● PROBLEM
Every line of the entries below from the one containing "in Hf; lia]." to the one containing "(read_eq _ _ _ Hh)).", both ends included, must be written out exactly. No other line belongs in the answer.

● DATA SUPPLIED
┌──
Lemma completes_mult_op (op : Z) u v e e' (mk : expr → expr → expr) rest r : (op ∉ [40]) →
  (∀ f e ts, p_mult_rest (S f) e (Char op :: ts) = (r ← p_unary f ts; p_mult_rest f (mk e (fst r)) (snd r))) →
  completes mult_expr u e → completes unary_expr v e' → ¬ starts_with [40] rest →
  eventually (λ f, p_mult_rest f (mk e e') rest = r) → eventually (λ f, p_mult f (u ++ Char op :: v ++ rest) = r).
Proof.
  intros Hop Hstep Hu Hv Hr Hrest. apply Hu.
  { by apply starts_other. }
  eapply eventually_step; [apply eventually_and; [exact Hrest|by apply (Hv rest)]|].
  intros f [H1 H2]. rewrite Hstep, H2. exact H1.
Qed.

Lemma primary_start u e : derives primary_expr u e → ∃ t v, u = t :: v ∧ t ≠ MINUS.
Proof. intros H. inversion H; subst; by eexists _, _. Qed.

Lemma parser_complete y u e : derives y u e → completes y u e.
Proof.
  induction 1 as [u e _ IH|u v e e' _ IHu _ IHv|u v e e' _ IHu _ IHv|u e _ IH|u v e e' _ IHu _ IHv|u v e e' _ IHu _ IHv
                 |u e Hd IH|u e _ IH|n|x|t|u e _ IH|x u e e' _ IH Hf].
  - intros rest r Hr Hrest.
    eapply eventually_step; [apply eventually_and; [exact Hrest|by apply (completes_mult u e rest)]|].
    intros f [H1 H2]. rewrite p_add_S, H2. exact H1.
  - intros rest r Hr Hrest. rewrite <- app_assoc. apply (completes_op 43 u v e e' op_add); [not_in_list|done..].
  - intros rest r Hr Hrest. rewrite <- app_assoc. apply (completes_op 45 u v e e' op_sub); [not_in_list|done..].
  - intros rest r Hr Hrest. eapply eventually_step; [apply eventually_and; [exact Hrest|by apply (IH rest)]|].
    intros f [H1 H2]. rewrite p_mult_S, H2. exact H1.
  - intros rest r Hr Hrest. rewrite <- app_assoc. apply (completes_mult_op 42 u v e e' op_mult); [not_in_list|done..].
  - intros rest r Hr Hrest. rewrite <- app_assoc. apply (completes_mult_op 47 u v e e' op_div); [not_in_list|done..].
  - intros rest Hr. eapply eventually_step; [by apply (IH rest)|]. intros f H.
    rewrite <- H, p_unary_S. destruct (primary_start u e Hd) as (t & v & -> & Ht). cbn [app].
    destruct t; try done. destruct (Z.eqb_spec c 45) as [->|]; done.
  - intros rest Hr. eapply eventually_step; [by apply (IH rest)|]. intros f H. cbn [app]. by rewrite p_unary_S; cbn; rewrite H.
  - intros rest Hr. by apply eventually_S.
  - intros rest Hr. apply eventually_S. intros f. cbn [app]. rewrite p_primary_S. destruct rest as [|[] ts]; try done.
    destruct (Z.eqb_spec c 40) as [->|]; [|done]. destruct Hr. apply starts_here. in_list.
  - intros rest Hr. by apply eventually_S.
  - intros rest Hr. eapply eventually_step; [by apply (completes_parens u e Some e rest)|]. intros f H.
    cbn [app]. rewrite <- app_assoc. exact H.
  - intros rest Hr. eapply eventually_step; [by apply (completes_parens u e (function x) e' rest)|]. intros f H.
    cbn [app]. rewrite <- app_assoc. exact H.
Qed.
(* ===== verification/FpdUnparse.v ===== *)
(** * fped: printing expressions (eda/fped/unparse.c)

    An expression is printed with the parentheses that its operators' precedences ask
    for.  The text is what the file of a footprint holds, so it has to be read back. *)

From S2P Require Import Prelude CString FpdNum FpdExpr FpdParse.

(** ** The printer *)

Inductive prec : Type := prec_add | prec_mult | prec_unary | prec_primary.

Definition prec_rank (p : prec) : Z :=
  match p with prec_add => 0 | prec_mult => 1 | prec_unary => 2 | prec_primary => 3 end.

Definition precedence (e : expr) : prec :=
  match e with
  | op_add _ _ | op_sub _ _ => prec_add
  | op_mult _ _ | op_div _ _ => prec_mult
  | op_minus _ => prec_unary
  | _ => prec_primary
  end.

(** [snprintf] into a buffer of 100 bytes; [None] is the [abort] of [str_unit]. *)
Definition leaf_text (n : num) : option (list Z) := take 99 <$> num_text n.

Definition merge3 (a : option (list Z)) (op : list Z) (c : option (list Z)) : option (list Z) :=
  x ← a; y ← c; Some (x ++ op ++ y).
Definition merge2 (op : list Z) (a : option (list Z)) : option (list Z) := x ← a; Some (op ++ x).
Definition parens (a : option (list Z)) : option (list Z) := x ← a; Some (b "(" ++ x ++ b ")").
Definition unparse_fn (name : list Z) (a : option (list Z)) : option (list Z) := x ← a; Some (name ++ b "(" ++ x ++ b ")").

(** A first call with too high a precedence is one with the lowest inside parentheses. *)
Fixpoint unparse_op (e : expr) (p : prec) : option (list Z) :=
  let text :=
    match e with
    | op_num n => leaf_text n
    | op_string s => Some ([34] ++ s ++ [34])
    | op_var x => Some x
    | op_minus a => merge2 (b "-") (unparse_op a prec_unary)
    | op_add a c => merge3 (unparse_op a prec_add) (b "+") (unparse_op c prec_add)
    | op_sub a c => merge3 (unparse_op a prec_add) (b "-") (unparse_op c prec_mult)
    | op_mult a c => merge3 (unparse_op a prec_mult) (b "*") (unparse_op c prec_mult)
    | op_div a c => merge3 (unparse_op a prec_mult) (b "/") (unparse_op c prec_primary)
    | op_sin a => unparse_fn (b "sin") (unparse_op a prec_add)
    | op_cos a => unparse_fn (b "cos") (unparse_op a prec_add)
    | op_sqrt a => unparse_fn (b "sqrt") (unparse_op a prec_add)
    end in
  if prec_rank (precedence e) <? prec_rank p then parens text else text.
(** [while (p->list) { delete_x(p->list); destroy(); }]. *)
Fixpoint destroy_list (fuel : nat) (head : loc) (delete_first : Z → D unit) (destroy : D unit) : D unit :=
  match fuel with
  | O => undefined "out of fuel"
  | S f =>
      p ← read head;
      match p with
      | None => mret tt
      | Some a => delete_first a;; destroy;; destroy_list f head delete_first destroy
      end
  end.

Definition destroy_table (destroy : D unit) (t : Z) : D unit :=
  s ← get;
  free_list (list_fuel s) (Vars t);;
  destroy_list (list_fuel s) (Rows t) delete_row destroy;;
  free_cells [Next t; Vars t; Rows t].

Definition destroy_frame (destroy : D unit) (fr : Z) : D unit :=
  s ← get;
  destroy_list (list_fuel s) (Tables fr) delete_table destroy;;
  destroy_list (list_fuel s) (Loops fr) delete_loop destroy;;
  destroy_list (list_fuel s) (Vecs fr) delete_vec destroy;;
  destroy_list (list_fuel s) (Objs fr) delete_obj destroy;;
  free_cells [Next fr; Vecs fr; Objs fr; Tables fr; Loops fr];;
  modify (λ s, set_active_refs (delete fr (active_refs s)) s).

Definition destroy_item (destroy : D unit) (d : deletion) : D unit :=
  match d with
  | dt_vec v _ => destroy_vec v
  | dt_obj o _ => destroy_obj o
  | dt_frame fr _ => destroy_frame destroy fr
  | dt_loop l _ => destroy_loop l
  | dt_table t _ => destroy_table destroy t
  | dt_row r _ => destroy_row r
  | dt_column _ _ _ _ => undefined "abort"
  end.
└──
┌──
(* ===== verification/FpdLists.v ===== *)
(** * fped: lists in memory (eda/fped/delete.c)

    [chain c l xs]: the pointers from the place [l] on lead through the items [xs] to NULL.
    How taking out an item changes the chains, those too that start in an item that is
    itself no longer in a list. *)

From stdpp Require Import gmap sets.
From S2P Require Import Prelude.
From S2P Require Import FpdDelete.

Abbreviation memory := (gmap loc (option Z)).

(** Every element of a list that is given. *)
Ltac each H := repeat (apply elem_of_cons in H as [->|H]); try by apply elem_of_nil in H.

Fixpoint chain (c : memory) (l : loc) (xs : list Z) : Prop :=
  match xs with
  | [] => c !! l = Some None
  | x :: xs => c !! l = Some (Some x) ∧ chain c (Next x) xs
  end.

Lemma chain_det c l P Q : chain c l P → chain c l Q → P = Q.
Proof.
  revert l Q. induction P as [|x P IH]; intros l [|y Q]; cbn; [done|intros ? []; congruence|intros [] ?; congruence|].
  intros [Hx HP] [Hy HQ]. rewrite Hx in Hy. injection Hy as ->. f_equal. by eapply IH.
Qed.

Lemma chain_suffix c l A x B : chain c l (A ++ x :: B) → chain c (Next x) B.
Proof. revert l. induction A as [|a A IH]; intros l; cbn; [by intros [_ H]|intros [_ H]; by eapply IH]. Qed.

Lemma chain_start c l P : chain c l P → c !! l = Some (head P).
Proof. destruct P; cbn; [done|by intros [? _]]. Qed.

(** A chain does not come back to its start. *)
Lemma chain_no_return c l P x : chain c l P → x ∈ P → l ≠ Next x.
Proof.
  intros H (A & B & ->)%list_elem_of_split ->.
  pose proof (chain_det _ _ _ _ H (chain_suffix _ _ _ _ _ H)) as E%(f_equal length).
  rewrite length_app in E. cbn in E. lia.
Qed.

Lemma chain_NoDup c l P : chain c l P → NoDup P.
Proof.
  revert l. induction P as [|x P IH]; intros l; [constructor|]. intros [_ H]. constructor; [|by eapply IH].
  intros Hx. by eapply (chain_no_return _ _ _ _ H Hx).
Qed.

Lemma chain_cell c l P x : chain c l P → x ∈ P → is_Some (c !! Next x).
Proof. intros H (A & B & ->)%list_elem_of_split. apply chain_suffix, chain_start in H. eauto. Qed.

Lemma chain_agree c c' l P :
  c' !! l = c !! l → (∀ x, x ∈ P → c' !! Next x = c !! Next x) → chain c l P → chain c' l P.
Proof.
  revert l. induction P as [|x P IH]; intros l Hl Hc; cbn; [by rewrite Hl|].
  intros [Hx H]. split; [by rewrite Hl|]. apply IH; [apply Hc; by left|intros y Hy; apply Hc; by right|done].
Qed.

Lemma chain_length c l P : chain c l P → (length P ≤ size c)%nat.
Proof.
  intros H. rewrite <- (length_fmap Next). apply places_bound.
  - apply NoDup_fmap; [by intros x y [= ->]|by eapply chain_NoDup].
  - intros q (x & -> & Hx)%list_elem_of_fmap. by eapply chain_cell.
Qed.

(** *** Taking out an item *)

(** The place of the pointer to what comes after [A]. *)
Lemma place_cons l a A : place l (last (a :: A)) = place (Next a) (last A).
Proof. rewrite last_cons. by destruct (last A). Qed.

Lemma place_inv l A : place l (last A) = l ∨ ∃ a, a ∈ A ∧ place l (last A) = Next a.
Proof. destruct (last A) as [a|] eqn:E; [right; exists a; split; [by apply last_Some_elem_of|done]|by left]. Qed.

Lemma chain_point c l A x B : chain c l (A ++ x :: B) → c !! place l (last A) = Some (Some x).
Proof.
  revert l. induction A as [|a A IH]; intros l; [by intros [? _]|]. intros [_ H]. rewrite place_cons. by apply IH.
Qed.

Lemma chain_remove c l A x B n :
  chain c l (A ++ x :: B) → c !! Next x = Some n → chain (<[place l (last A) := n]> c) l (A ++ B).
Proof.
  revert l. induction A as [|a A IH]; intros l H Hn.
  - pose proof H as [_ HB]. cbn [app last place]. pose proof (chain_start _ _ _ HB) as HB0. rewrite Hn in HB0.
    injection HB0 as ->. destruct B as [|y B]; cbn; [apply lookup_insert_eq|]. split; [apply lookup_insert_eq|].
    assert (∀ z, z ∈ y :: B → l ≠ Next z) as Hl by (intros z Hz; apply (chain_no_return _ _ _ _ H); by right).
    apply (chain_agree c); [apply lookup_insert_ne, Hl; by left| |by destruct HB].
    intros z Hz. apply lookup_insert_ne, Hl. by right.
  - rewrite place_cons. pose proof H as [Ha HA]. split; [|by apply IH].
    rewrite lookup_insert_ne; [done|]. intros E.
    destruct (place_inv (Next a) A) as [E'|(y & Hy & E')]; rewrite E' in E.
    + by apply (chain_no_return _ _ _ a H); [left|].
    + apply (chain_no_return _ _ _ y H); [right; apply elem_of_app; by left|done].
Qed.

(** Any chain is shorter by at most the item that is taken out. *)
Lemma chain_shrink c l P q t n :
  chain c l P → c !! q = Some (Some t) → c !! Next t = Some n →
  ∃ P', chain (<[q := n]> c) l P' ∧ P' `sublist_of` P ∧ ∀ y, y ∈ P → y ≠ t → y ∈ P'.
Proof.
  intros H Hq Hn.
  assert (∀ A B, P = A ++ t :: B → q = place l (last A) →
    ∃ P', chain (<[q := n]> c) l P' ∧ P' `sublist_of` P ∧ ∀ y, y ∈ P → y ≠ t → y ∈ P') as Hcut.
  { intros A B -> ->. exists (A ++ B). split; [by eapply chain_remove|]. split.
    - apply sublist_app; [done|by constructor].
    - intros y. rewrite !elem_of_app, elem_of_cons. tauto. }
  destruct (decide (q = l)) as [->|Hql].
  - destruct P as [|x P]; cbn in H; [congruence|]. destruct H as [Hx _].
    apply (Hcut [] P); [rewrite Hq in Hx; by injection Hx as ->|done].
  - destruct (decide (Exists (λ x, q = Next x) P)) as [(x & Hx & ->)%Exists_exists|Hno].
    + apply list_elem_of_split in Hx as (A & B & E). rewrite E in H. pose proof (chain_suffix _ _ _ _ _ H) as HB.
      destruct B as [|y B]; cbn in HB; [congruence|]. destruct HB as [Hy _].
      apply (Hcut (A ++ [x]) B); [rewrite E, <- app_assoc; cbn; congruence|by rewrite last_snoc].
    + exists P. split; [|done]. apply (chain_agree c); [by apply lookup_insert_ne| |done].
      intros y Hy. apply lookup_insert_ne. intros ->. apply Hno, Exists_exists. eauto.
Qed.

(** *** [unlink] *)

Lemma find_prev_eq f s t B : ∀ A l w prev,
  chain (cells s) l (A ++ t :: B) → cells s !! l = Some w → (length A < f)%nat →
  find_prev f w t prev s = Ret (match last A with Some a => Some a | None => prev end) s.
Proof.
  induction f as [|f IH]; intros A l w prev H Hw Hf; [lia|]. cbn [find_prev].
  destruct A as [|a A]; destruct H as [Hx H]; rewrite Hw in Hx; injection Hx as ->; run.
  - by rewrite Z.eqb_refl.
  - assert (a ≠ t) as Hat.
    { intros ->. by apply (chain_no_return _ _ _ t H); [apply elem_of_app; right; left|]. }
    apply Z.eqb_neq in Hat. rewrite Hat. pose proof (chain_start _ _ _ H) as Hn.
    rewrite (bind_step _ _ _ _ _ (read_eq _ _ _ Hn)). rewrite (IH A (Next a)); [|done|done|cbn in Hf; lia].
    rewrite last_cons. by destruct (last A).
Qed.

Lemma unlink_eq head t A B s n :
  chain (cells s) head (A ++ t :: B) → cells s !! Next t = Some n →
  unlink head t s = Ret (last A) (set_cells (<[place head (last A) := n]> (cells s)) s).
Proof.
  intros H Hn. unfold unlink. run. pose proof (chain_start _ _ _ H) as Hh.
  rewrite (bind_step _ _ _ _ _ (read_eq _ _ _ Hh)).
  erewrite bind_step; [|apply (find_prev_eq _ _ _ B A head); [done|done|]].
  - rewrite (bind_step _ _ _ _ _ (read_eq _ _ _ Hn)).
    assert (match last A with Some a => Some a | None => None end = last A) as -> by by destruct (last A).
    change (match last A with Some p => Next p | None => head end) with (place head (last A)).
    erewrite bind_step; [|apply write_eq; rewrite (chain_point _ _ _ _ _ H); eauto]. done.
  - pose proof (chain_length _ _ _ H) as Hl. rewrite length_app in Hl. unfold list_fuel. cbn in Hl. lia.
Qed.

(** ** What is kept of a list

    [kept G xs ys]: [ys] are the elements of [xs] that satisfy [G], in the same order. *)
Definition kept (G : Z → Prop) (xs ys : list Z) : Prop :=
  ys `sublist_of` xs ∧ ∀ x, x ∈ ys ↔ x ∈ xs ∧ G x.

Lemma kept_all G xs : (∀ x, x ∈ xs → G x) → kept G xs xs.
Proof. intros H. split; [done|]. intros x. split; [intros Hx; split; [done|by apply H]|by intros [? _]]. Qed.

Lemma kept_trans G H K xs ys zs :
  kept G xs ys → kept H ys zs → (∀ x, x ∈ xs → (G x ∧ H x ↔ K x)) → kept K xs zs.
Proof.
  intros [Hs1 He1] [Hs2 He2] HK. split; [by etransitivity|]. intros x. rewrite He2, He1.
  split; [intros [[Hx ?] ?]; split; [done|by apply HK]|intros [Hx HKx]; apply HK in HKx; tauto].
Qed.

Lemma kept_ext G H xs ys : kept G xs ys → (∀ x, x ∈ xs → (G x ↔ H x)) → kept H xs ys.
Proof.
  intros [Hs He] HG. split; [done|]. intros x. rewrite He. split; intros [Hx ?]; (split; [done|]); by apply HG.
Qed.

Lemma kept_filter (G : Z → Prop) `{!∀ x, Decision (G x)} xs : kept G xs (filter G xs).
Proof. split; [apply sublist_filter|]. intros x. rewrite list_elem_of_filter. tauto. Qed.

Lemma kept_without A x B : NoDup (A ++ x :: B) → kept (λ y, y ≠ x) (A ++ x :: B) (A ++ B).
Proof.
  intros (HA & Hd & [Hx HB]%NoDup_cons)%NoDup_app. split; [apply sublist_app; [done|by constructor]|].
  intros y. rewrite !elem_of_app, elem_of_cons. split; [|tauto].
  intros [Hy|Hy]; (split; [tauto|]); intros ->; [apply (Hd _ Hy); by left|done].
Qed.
└──
● RESPONSE
    rewrite (bind_step _ _ _ _ _ (read_eq _ _ _ Hn)). rewrite (IH A (Next a)); [|done|done|cbn in Hf; lia].
    rewrite last_cons. by destruct (last A).
Qed.

Lemma unlink_eq head t A B s n :
  chain (cells s) head (A ++ t :: B) → cells s !! Next t = Some n →
  unlink head t s = Ret (last A) (set_cells (<[place head (last A) := n]> (cells s)) s).
Proof.
  intros H Hn. unfold unlink. run. pose proof (chain_start _ _ _ H) as Hh.
  rewrite (bind_step _ _ _ _ _ (read_eq _ _ _ Hh)).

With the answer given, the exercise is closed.